Loading weights from :  ../data/DHFR.weights.npy


In [11]:
M_eff = sum(weights) # Equation 28 in 2013 Coco et al. paper
print(int(round(M_eff)))

15238


In [12]:
q = 21
pseudo_count = round(M_eff)

### Compute Single and Double site marginals

In [13]:
single_site_marginal_file = os.path.join(datadir, "DHFR.single.npy")
double_site_marginal_file = os.path.join(datadir, "DHFR.double.npy")

if os.path.isfile(double_site_marginal_file) and os.path.isfile(single_site_marginal_file):
    f_i_a = np.load(single_site_marginal_file)
    print("Loading single site marginals from ", single_site_marginal_file)

    f_i_j_a_b = np.load(double_site_marginal_file)
    print("Loading double site marginals from ", double_site_marginal_file)    
    
else:
    # single site marginals.
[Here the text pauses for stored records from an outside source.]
(** [bmap] alone writes nothing. *)
Lemma bmap_wrote v dd off i0 r v' dd' :
  ino_ok sb v dd → i0 ≠ IND → ptr_post sb v dd i0 r v' dd' → wrote v dd off [] v' dd'.
Proof.
  intros Hok Hi0 Hpp. pose proof (pp_ok _ _ _ _ _ _ _ Hpp) as Hok'.
  assert (∀ i, (i < NPTR)%nat → ptr_at v dd i ≠ 0 → ptr_at v' dd' i = ptr_at v dd i) as Hkeep.
  { intros i Hi Hne. destruct (decide (i = i0)) as [->|].
    - by destruct (pp_old _ _ _ _ _ _ _ Hpp Hne) as (_ & -> & ->).
    - destruct (decide (i = IND)) as [->|];
        [by apply (pp_ind _ _ _ _ _ _ _ Hpp)|by apply (pp_others _ _ _ _ _ _ _ Hpp)]. }
  split; try done.
  - eapply extends_mono; [|apply Hpp]. intros b ->%list_elem_of_singleton. apply elem_of_blocks.
    right. exists IND. split; [places|done].
  - apply Hpp.
  - intros o Ho _ Hne. destruct (place_off o Ho) as [Hp Hpi]. pose proof (Hkeep _ Hp Hne) as Hk.
    unfold fbyte. rewrite Hk. f_equal. destruct (io_data _ _ _ Hok _ Hp Hne) as [Hd Hu].
    apply (ex_data _ _ _ _ (pp_ext _ _ _ _ _ _ _ Hpp)); [done..|].
    intros He%list_elem_of_singleton. apply Hpi. apply (io_inj _ _ _ Hok'); [done|places|by rewrite Hk|congruence].
Qed.

(** Bytes [a] put into the block at [off], which is there. *)
Section chunk.
Context (v : Z → block) (dd : dinode) (off : Z) (a : list Z).
Context (Hok : ino_ok sb v dd) (Hlen : ∀ b, length (v b) = BLK).
Context (Hr : ptr_at v dd (place (off / BSIZE)) ≠ 0).
Context (Hoff : 0 ≤ off < MAXFILE * BSIZE) (Ha : off mod BSIZE + Z.of_nat (length a) ≤ BSIZE).
Let r := ptr_at v dd (place (off / BSIZE)).

Definition chunk_view : Z → block :=
  <[r := splice (v r) (Z.to_nat (off mod BSIZE)) a]> v.

Lemma chunk_fits : (Z.to_nat (off mod BSIZE) + length a ≤ length (v r))%nat.
Proof. rewrite Hlen. unfold BLK, BSIZE in *. zlia. Qed.

Lemma chunk_ptr i : ptr_at chunk_view dd i = ptr_at v dd i.
Proof.
  destruct (place_off off Hoff) as [Hi0 Hni]. apply ptr_at_ext. intros _. unfold chunk_view.
  rewrite fn_lookup_insert_ne; [done|]. intros He. apply Hni.
  apply (io_inj _ _ _ Hok); [done|places|done|]. by rewrite ptr_IND.
Qed.

Lemma chunk_ok : ino_ok sb chunk_view dd.
Proof.
  destruct (place_off off Hoff) as [Hi0 _]. destruct (io_data _ _ _ Hok _ Hi0 Hr) as [Hrng _].
  pose proof (nmeta_bounds start sb Hg). destruct Hok as [L1 D1 J1]. split; [done|..].
  - intros i Hi. rewrite !chunk_ptr. intros Hne. destruct (D1 i Hi Hne). split; [done|].
    unfold chunk_view, r. rewrite (in_use_write sb start Hg) by lia. done.
  - intros i j Hi Hj. rewrite !chunk_ptr. by apply J1.
Qed.

Lemma chunk_ext : extends sb (blocks chunk_view dd) v chunk_view.
Proof.
  destruct (place_off off Hoff) as [Hi0 _]. destruct (io_data _ _ _ Hok _ Hi0 Hr) as [Hrng _].
  eapply extends_mono; [|apply (write_extends sb start Hg); [left; apply Hrng|]].
  - intros x ->%list_elem_of_singleton. apply elem_of_blocks. right. eexists. by rewrite chunk_ptr.
  - rewrite length_splice by apply chunk_fits. apply Hlen.
Qed.

Lemma chunk_out o :
  0 ≤ o < MAXFILE * BSIZE → o < off ∨ off + Z.of_nat (length a) ≤ o →
  ptr_at v dd (place (o / BSIZE)) ≠ 0 → fbyte chunk_view dd o = fbyte v dd o.
Proof.
  intros Ho Hout Hne. destruct (place_off o Ho) as [Hp _], (place_off off Hoff) as [Hi0 _].
  unfold fbyte. rewrite chunk_ptr. unfold chunk_view.
  destruct (decide (ptr_at v dd (place (o / BSIZE)) = r)) as [He|Hnr].
  - assert (o / BSIZE = off / BSIZE) as Hbn.
    { apply place_inj; [unfold BSIZE; zlia..|]. by apply (io_inj _ _ _ Hok). }
    rewrite He, fn_lookup_insert, nth_splice by apply chunk_fits.
    rewrite decide_False; [done|]. unfold BSIZE in *. zlia.
  - by rewrite fn_lookup_insert_ne by congruence.
Qed.

Lemma chunk_wrote : wrote v dd off a chunk_view dd.
Proof.
  split.
  - apply chunk_ok.
  - apply chunk_ext.
  - by destruct dd.
  - intros i Hi Hne. apply chunk_ptr.
  - intros k y Hk. pose proof (lookup_lt_Some _ _ _ Hk) as Hlt. unfold fbyte. rewrite chunk_ptr.
    replace ((off + Z.of_nat k) / BSIZE) with (off / BSIZE) by (unfold BSIZE in *; zlia).
    split; [|done].
    replace (Z.to_nat ((off + Z.of_nat k) mod BSIZE)) with (Z.to_nat (off mod BSIZE) + k)%nat
      by (unfold BSIZE in *; zlia).
    unfold chunk_view, r. rewrite fn_lookup_insert, nth_splice by apply chunk_fits.
    rewrite decide_True by lia.
    replace (Z.to_nat (off mod BSIZE) + k - Z.to_nat (off mod BSIZE))%nat with k by lia.
    by apply nth_lookup_Some.
  - apply chunk_out.
Qed.
End chunk.
End wrote.

(** What a whole [writei] promises: [k] of the bytes [bs] written at [off] of the
    inode [x], which is now [x']. *)
Record written (sb : superblock) (v : Z → block) (x : inode) (off : Z) (bs : list Z) (k : nat)
    (v' : Z → block) (x' : inode) : Prop := {
  wn_count : (k ≤ length bs)%nat;
  wn_full : (k < length bs)%nat → ∀ b, 0 ≤ b < sb_size sb → in_use sb v' b = true;
  wn_inode : x' = iset_d (DInode (d_type (i_d x)) (d_major (i_d x)) (d_minor (i_d x)) (d_nlink (i_d x))
      (d_size (i_d x')) (d_addrs (i_d x')) (d_mode (i_d x))) x;
  wn_size : d_size (i_d x') = Z.max (d_size (i_d x)) (off + Z.of_nat k);
  wn_bytes : ∀ o, 0 ≤ o < d_size (i_d x') →
    fbyte v' (i_d x') o = if decide (off ≤ o < off + Z.of_nat k)
                          then nth (Z.to_nat (o - off)) bs 0 else fbyte v (i_d x) o;
  wn_alloc : allocated v' (i_d x') 0 (d_size (i_d x'));
  wn_ok : ino_ok sb v' (i_d x');
  wn_disk : dinode_get (v' (IBLOCK (i_inum x) sb)) (dinode_off (i_inum x)) = i_d x';
  wn_rest : extends sb (IBLOCK (i_inum x) sb :: blocks v' (i_d x')) v v'
}.

(** The inode [writei] leaves in memory. *)
Definition grown (x : inode) (dd : dinode) (off : Z) : inode :=
  iset_d (if off >? d_size dd then dset_size off dd else dd) x.

Section finish.
Context (sb : superblock) (start : Z) (Hg : geometry start sb).
Implicit Types (v : Z → block) (dd : dinode) (off : Z).

Lemma ptr_at_size v dd n i : ptr_at v (dset_size n dd) i = ptr_at v dd i.
Proof. done. Qed.

Lemma fbyte_size v dd n o : fbyte v (dset_size n dd) o = fbyte v dd o.
Proof. done. Qed.

Lemma ino_ok_size v dd n : ino_ok sb v dd → ino_ok sb v (dset_size n dd).
Proof. intros [? ? ?]. by split. Qed.

Lemma ptr_at_grown v x dd off i : ptr_at v (i_d (grown x dd off)) i = ptr_at v dd i.
Proof. unfold grown. cbn. by destruct (off >? d_size dd). Qed.

(** Writing a block of the inode area leaves the files alone. *)
Section meta.
Context (v : Z → block) (dd : dinode) (b : Z) (y : block).
Context (Hok : ino_ok sb v dd) (Hb : 0 ≤ b < sb_bmapstart sb).

Lemma ptr_at_meta i : ptr_at (<[b := y]> v) dd i = ptr_at v dd i.
Proof.
  apply ptr_at_ext. rewrite <-ptr_IND with (v := v). intros Hne. pose proof (nmeta_bounds start sb Hg).
  destruct (io_data _ _ _ Hok IND) as [? _]; [places|done|]. by rewrite fn_lookup_insert_ne by lia.
Qed.

Lemma fbyte_meta o :
  0 ≤ o < MAXFILE * BSIZE → ptr_at v dd (place (o / BSIZE)) ≠ 0 →
  fbyte (<[b := y]> v) dd o = fbyte v dd o.
Proof.
  intros Ho Hne. unfold fbyte. rewrite ptr_at_meta. pose proof (nmeta_bounds start sb Hg).
  destruct (io_data _ _ _ Hok (place (o / BSIZE))) as [? _]; [by apply place_off|done|].
  by rewrite fn_lookup_insert_ne by lia.
Qed.

Lemma ino_ok_meta : ino_ok sb (<[b := y]> v) dd.
Proof.
  destruct Hok as [L1 D1 J1]. pose proof (nmeta_bounds start sb Hg). split; [done|..].
  - intros i Hi. rewrite !ptr_at_meta. intros Hne. destruct (D1 i Hi Hne). split; [done|].
    by rewrite (in_use_write sb start Hg) by lia.
  - intros i j Hi Hj. rewrite !ptr_at_meta. by apply J1.
Qed.
End meta.

Lemma dinode_wf_addrs v dd n l :
  dinode_wf dd → 0 ≤ n < 4294967296 → ino_ok sb v (dset_addrs l dd) →
  dinode_wf (dset_size n (dset_addrs l dd)).
Proof.
  intros [? ? ? ? ? ? ? ?] Hn [Hl Hd _]. split; try done. cbn in *. apply Forall_lookup_2.
  intros i a Hi. pose proof (lookup_lt_Some _ _ _ Hi) as Hlt. rewrite Hl in Hlt.
  pose proof (nmeta_bounds start sb Hg). destruct (g_data _ _ Hg).
  specialize (Hd i ltac:(places)). unfold ptr_at in Hd. rewrite decide_True in Hd by done. cbn in Hd.
  rewrite (nth_lookup_Some _ _ _ _ Hi) in Hd. destruct (decide (a = 0)); [lia|]. destruct Hd; lia.
Qed.

Lemma wrote_written v x off bs k v' dd' :
  let x' := grown x dd' (off + Z.of_nat k) in
  wrote sb v (i_d x) off (take k bs) v' dd' →
  (k ≤ length bs)%nat → ((k < length bs)%nat → ∀ b, 0 ≤ b < sb_size sb → in_use sb v' b = true) →
  (∀ b, length (v' b) = BLK) → 0 ≤ i_inum x < sb_ninodes sb → dinode_wf (i_d x) →
  0 ≤ off ≤ d_size (i_d x) → d_size (i_d x) ≤ MAXFILE * BSIZE → off + Z.of_nat k ≤ MAXFILE * BSIZE →
  allocated v (i_d x) 0 (d_size (i_d x)) →
  written sb v x off bs k (iupdate_view sb v' x') x'.
Proof.
  intros x' [Ok1 E1 F1 K1 I1 O1] Hk Hfull Hlen Hin Hwf Hoff Hsz Hmax Hal.
  destruct (IBLOCK_range start sb Hg _ Hin) as [_ Hib]. pose proof (nmeta_bounds start sb Hg).
  rewrite length_take_le in * by done.
  assert (d_size dd' = d_size (i_d x)) as Hs by (by rewrite F1).
  assert (i_d x' = dset_size (Z.max (d_size (i_d x)) (off + Z.of_nat k)) dd') as Hx'.
  { unfold x', grown. cbn. rewrite Z.gtb_ltb. destruct (Z.ltb_spec (d_size dd') (off + Z.of_nat k)).
    - f_equal. lia.
    - rewrite <-Hs, Z.max_l by lia. by destruct dd'. }
  assert (ino_ok sb v' (i_d x')) as Ok2 by (rewrite Hx'; by apply ino_ok_size).
  assert (∀ o, 0 ≤ o < d_size (i_d x') → ptr_at v' (i_d x') (place (o / BSIZE)) ≠ 0) as Hal'.
  { rewrite Hx'. cbn. intros o Ho. rewrite ptr_at_size.
    destruct (decide (off ≤ o < off + Z.of_nat k)) as [Hi|Ho'].
    - destruct (I1 (Z.to_nat (o - off)) (nth (Z.to_nat (o - off)) bs 0)) as [_ Hp].
      { rewrite lookup_take_lt by lia. apply nth_Some. lia. }
      by rewrite Z2Nat.id, Zplus_minus in Hp by lia.
    - rewrite K1; [apply Hal; lia|apply place_off; lia|apply Hal; lia]. }
  assert (d_size (i_d x') ≤ MAXFILE * BSIZE) as Hsz' by (rewrite Hx'; cbn; lia).
  unfold iupdate_view. change (i_inum x') with (i_inum x). split; try done.
  - intros Hlt b Hb. rewrite (in_use_write sb start Hg) by lia. by apply Hfull.
  - transitivity (iset_d (i_d x') x); [done|]. f_equal. rewrite Hx'. by rewrite F1 at 1.
  - by rewrite Hx'.
  - intros o Ho. rewrite (fbyte_meta v' (i_d x')) by (done || lia || by apply Hal').
    rewrite Hx', fbyte_size. rewrite Hx' in Ho. cbn in Ho.
    destruct (decide (off ≤ o < off + Z.of_nat k)) as [Hi|Ho'].
    + destruct (I1 (Z.to_nat (o - off)) (nth (Z.to_nat (o - off)) bs 0)) as [Hp _].
      { rewrite lookup_take_lt by lia. apply nth_Some. lia. }
      by rewrite Z2Nat.id, Zplus_minus in Hp by lia.
    + apply O1; [lia|lia|apply Hal; lia].
  - intros o Ho. rewrite ptr_at_meta by (done || lia). by apply Hal'.
  - apply ino_ok_meta; [done|lia].
  - rewrite fn_lookup_insert. apply dinode_get_put.
    + rewrite Hx', F1. apply (dinode_wf_addrs v'); [done| |by rewrite <-F1].
      unfold MAXFILE, NINDIRECT, NDIRECT, BSIZE in *. destruct (dw_size _ Hwf). zlia.
    + rewrite Hlen. apply dinode_off_lt.
  - eapply extends_trans; [done| |].
    + eapply extends_mono; [|exact E1]. intros b Hb. right. eapply blocks_keep; [|exact Hb].
      intros i Hi Hne. rewrite ptr_at_meta by (done || lia). by rewrite Hx'.
    + eapply extends_mono; [|apply (write_extends sb start Hg); [right; lia|]].
      * intros b ->%list_elem_of_singleton. by left.
      * rewrite length_dinode_put; [done|]. rewrite Hlen. apply dinode_off_lt.
Qed.
End finish.

Section writei.
Context {S D U : Type} `{OB : BufOps S} `{HD : DiskDev D} `{HL : !DiskLaws D}
  `{UM : UserMem U} `{UL : !UserMemLaws U}.
Context (dev me : Z) `{BS : !BufSpec S D dev me} (start : Z) (sb : superblock).
Context (Hstart : 0 ≤ start ∧ start + LOGSIZE < 2147483648).
Context (Hdev : u32 dev = dev) (Hg : geometry start sb).
Implicit Types (fs : fstate S U) (L : list Z) (v : Z → block) (d : D) (dd : dinode).
Abbreviation tx := (tx dev me start).
Abbreviation ino_pre := (ino_pre dev me start sb).
Abbreviation ino_post := (ino_post dev me start sb).

Definition disk_full v : Prop := ∀ b, 0 ≤ b < sb_size sb → in_use sb v b = true.

(** Blocks a round of the loop may add to the log. *)
Definition per_round : nat := 6.

(** What the loop leaves behind when [k] of the bytes [bs] were written. *)
Definition loop_post fs ip x c L v d off (bs : list Z) (lim k : nat) fs' : Prop :=
  ∃ v' dd', (k ≤ length bs)%nat ∧ ((k < length bs)%nat → disk_full v') ∧
    wrote sb v (i_d x) off (take k bs) v' dd' ∧
    ino_post fs ip x c L lim (touched v' dd' off (Z.of_nat k)) d v' dd' fs'.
Eqn 29 in 2013 Coco et al. paper
    f_i_a = np.zeros((L, q))
    # double site marginals
    f_i_j_a_b = np.zeros((L*q, L*q))

    normalizer = 1. / (M_eff + pseudo_count)
    additive_factor_single = pseudo_count / q
    additive_factor_double = pseudo_count / (q*q)

    # This is a dictionary where the index (i,a) points to a 
    # numpy array of integers which is 1 if amino acid a is in row i
    # and 0 otherwise 
    ia = dict()
    for i, a in itertools.product(range(L), range(q)):
        ia[(i, a)] = (arr[:, i] == AMINO_ACIDS[a]).astype(np.int)

    for i, a in itertools.product(range(L), range(q)):
        delta_i_a = ia[(i,a)]
        f_i_a[i, a] =  normalizer * (additive_factor_single +
                        np.sum(weights * delta_i_a))
        for j, b in itertools.product(range(L), range(q)):
            f_i_j_a_b[i + q*a, j + q*b] = normalizer * (additive_factor_double +
                        np.sum(weights * ia[(j,b)] * delta_i_a ))
        if progress_bar:
            clear_output(wait=True)
        print("Finished processing i={}, a={}, AA={}".format(i, a, AMINO_ACIDS[a].tostring().decode()))

    del ia
    np.save(single_site_marginal_file, f_i_a)
    np.save(double_site_marginal_file, f_i_j_a_b)
    print("Finished computing sigle and double site marginals and saved to cache files")

Loading single site marginals from  ../data/DHFR.single.npy
Loading double site marginals from  ../data/DHFR.double.npy